Well I live in Canada and if you live with a “roommate” that you have sexual relations with for more than a year you are legally considered to be a “common law couple”. I assume being Canada that this also applies to same sex couples, but being a breeder (with no intention of actually breeding), I’m not 100% sure of that. It’s also a categorization I try not to recognize because it brings the state into the bedroom. If I live with a girl for more than a year just as actual roommates, do I have to provide proof to Canadian beauracrats that we are not involved in sexual relations or be considered all but married legally if I don’t? If I want to enter into the institution of marriage I will do so…I don’t need the state telling me I’m, in effect, married.

Either way it has little or nothing to do with “biology”. How does intercourse plus a marriage certificate affect biology?
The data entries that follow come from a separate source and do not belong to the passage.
Lemma padded_split k j l :
  (length l ≤ k)%nat → padded (k + j) l = padded k l ++ padded j [].
Proof.
  intros. unfold padded. rewrite <- app_assoc. f_equal. cbn [app length].
  rewrite <- replicate_add. f_equal. lia.
Qed.

Lemma merkle_root_append `{Hashing} d l r :
  length l = (2 ^ d)%nat →
  merkle_root (S d) (l ++ r) = Sha256 (merkle_root d l ++ merkle_root d r).
Proof. intros E. cbn [merkle_root]. by rewrite <- E, take_app_length, drop_app_length. Qed.

(** The empty leaves that the builder puts in place of the disabled ones. *)
Lemma enable_leaves_padded (l : list Bytes32) n :
  (n ≤ length l)%nat → enable_leaves n l = padded (length l) (take n l).
Proof. intros. unfold enable_leaves, padded. by rewrite length_take, Nat.min_l. Qed.

(** ** The map stage *)

(** The state of the loop after the blocks [bs], of which the first [count] are
    up to the target. *)
Definition state_after (count : nat) (bs : list block) : map_state := {|
  block_nums := map (λ b, bk_number b) bs;
  block_hashes := map bk_hash bs;
  block_parent_hashes := map (λ b, bk_parent b) bs;
  block_state_roots := map (λ b, bk_state_root b) bs;
  block_data_roots := map (λ b, bk_data_root b) bs;
  end_block_num := last_number 0 (take count bs);
  end_hash := last_hash zero32 (take count bs);
  num_headers := Z.of_nat (count `min` length bs);
  curr_block_noop := bool_decide (count ≤ length bs)%nat;
  nb_enabled_leaves := Z.of_nat (count `min` length bs) |}.

Record arrays (s : map_state) (bs : list block) : Prop := {
  arr_nums : block_nums s = map (λ b, bk_number b) bs;
  arr_hashes : block_hashes s = map bk_hash bs;
  arr_parents : block_parent_hashes s = map (λ b, bk_parent b) bs;
  arr_state_roots : block_state_roots s = map (λ b, bk_state_root b) bs;
  arr_data_roots : block_data_roots s = map (λ b, bk_data_root b) bs;
}.

Lemma state_after_arrays count bs : arrays (state_after count bs) bs.
Proof. by split. Qed.

(** Appending to the arrays, and reading the last two entries. *)
Lemma lookup_total_snoc {A} `{!Inhabited A} (l : list A) x i :
  i = length l → (l ++ [x]) !!! i = x.
Proof. intros ->. by rewrite list_lookup_total_middle. Qed.

Lemma lookup_total_before_snoc {A} `{!Inhabited A} (f : block → A) bs x d i :
  i = length bs → (0 < i)%nat →
  (map f bs ++ [x]) !!! (i - 1)%nat = from_option f d (last bs).
Proof.
  intros ->. destruct bs as [|b bs _] using rev_ind; [simpl; lia|]. intros _.
  rewrite last_snoc, map_app, <- app_assoc. cbn [map from_option app].
  apply list_lookup_total_middle. rewrite length_map, length_app. simpl. lia.
Qed.

Section MapStage.
Context `{CircuitBuilderLaws}.
Context (ctx : SubchainVerificationCtx).

(** The state after pushing one more block. *)
Definition push (s : map_state) (b : block) : map_state := {|
  block_nums := block_nums s ++ [bk_number b];
  block_hashes := block_hashes s ++ [bk_hash b];
  block_parent_hashes := block_parent_hashes s ++ [bk_parent b];
  block_state_roots := block_state_roots s ++ [bk_state_root b];
  block_data_roots := block_data_roots s ++ [bk_data_root b];
  end_block_num := if curr_block_noop s then end_block_num s else bk_number b;
  end_hash := if curr_block_noop s then end_hash s else bk_hash b;
  num_headers := add (num_headers s) (if curr_block_noop s then 0 else 1);
  nb_enabled_leaves := add (nb_enabled_leaves s) (if curr_block_noop s then 0 else 1);
  curr_block_noop := curr_block_noop s || bool_decide (bk_number b = global_end_block ctx) |}.

Lemma push_arrays s bs b : arrays s bs → arrays (push s b) (bs ++ [b]).
Proof. intros [E1 E2 E3 E4 E5]. split; cbn; by rewrite ?E1, ?E2, ?E3, ?E4, ?E5, map_app. Qed.

Lemma map_step_run headers s bs i :
  arrays s bs → i = length bs →
  map_step ctx headers s i =
    (b ← decode_block (headers !!! i);
     if decide (i = 0%nat ∨ curr_block_noop s = true
                ∨ bk_parent b = last_hash [] bs
                  ∧ bk_number b = U32_add (last_number 0 bs) 1)
     then Some (push s b) else None).
Proof.
  intros [E1 E2 E3 E4 E5] Hi. unfold map_step, decode_block.
  destruct (hash_encoded_header _) as [hash|]; [|done]. cbn [mbind option_bind].
  destruct (decode_header _ hash) as [f|]; [|done]. cbn [mbind option_bind bk_fields bk_hash].
  circuit. set (next := Some _).
  assert (next = Some (push s {| bk_header := headers !!! i; bk_hash := hash; bk_fields := f |}))
    as Hnext by done.
  destruct (decide (i = 0%nat)) as [->|Hne].
  { rewrite bool_decide_eq_false_2 by lia. cbn [mbind option_bind].
    rewrite decide_True by auto. done. }
  rewrite bool_decide_eq_true_2 by lia. rewrite E1, E2, E3.
  rewrite (lookup_total_snoc (A:=Bytes32) _ _ i), (lookup_total_snoc (A:=U32) _ _ i)
    by by rewrite length_map.
  rewrite (lookup_total_before_snoc _ bs _ 0), (lookup_total_before_snoc _ bs _ []) by lia.
  fold (last_hash [] bs) (last_number 0 bs). rewrite assert_is_equal_spec.
  rewrite Hnext. destruct (curr_block_noop s); cbn [orb].
  { rewrite !decide_True by auto. done. }
  rewrite <- bool_decide_and.
  destruct (decide (parent_hash f = last_hash [] bs ∧ block_number f = U32_add (last_number 0 bs) 1))
    as [Hl|Hl].
  - rewrite bool_decide_eq_true_2, !decide_True by auto. done.
  - rewrite bool_decide_eq_false_2 by done. rewrite !decide_False by naive_solver. done.
Qed.

(** A block pushed at its place in the numbering. *)
Lemma push_state_after start count bs b :
  count = Z.to_nat (global_end_block ctx + 1 - start) →
  (length bs ≤ HEADERS_PER_MAP)%nat →
  ((length bs < count)%nat → bk_number b = start + Z.of_nat (length bs)) →
  push (state_after count bs) b = state_after count (bs ++ [b]).
Proof.
  intros Hcount Hlen Hnum. pose proof order_large. consts.
  unfold push, state_after. rewrite !map_app, length_app.
  cbn [map length curr_block_noop end_block_num end_hash num_headers nb_enabled_leaves
    block_nums block_hashes block_parent_hashes block_state_roots block_data_roots].
  destruct (decide (count ≤ length bs)%nat) as [Hle|Hlt].
  - rewrite !(bool_decide_eq_true_2 (count ≤ _)%nat) by lia. rewrite !take_app_le by lia.
    rewrite !add_small by lia. cbn [orb]. f_equal; lia.
  - rewrite (bool_decide_eq_false_2 (count ≤ length bs)%nat) by lia. cbn [orb].
    rewrite Hnum, !add_small by lia. rewrite (take_ge (bs ++ [b])) by (rewrite length_app; simpl; lia).
    rewrite last_number_snoc, last_hash_snoc, Hnum by lia. f_equal; try lia.
    apply bool_decide_ext. lia.
Qed.
End MapStage.

(** ** Segments

    [segment Q trusted target a d out bs]: [out] is the result of the subtree of
    [2 ^ d] map jobs behind the first [a] blocks, and [bs] are the blocks of that
    range up to the target. *)
Record segment `{Hashing, CircuitBuilder} (Q : block → Prop) (trusted target : U32) (a d : nat)
    (out : MapReduceSubchain) (bs : list block) : Prop := {
  seg_length : length bs =
    ((HEADERS_PER_MAP * 2 ^ d) `min` (Z.to_nat (target - trusted) - a))%nat;
  seg_all : Forall Q bs;
  seg_linked : linked (trusted + Z.of_nat a) (start_parent out) bs;
  seg_num : num_blocks out = Z.of_nat (length bs);
  seg_start : bs ≠ [] → start_block out = trusted + Z.of_nat a + 1;
  seg_end : end_block out = last_number 0 bs;
  seg_end_hash : end_header_hash out = last_hash zero32 bs;
  seg_state : state_merkle_root out =
    merkle_root (3 + d) (padded (HEADERS_PER_MAP * 2 ^ d)%nat (map (λ b, bk_state_root b) bs));
  seg_data : data_merkle_root out =
    merkle_root (3 + d) (padded (HEADERS_PER_MAP * 2 ^ d)%nat (map (λ b, bk_data_root b) bs));
}.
I think jw, you are confusing marriage with biology. If 2 people get legally married then they are now “family”. Biology has nothing to do with it until they reproduce.

Sep 27, 2008 - 9:01 am 62. tdotTim:

NumberNine:

“With all due respect, a unmarried heterosexual couple wouldn’t be recognized as “family” any more than a homosexual couple.”

Again, it depends where you live…see my post above.

Sep 27, 2008 - 9:15 am 63. LL:

I so relate to your writing; I live in France as an American and sometimes I get so frustrated at how impossible it is, here, for many people to ever admit that any American is thoughtful or intelligent or any part of, American culture is valuable. (and the converse, that every French idea and person is not brilliant and superior;)) I came here because I love teaching and I wanted to have the opportunity to live in Europe and I have lived in 4 other countries with the same enthusiasm but that curiosity is not always returned… I have some wonderful great french friends but what sticks is the intolerance that one gets..I could go on about the impolite unasked for rants I have encountered in bars, ski-rental shops ( where after asking me what my accent was in my spoken French, and I said “American” with a big friendly smile, the man replied with scorn “Why would anyone go there,,,all America is just McDonalds. I have no interest”.). Its really just so redneck sometimes this supposed “european enlightenment” and it is not better than some American intolerance it is the same…But what has been helpful for me is just to say to people like that”wow, its unfortunate you are so close-minded and angry and incurious, despite that, as a European you are supposed to be so open-minded, why is that?” It just stuns them. They just hate being called on their small-mindedness, it is the WORST;) Good luck and don’t listen to these ignorant people just hang out with the cool Europeans that actually have interest in the world. They are out there, just less vocal unfortunately.

Oct 10, 2008 - 11:16 pm 64. trained entomologist:

You obviously haven’t succeeded in adapting to your life overseas there in Norway.

You would be better off coming home to the one and only country in the whole world to which you are adapted, your own United States. Let a friendlier, more adaptable person take your place in the expat circle.

May 25, 2009 - 8:27 pm 65. fnord:

Fascinating.

So you live in my country, use my countrys healthsystem paid for by my tax-money, travel by the subsidized communal traffic and in short enjoy all the benefits of the welfare state my parents built and I have worked to maintain, and you repay it with throwing shit about our system? Get out of St. Hanshaugen mr. Bawer, if thats how you feel. Im sure youll be welcome in the Netherlands, where you dont have to worry about the weather either. “Im staying in socialist hell, but I have to because its the only place where I can live with my love”. Word up: Spain has legitimized gay marriage. Get ye the fck there.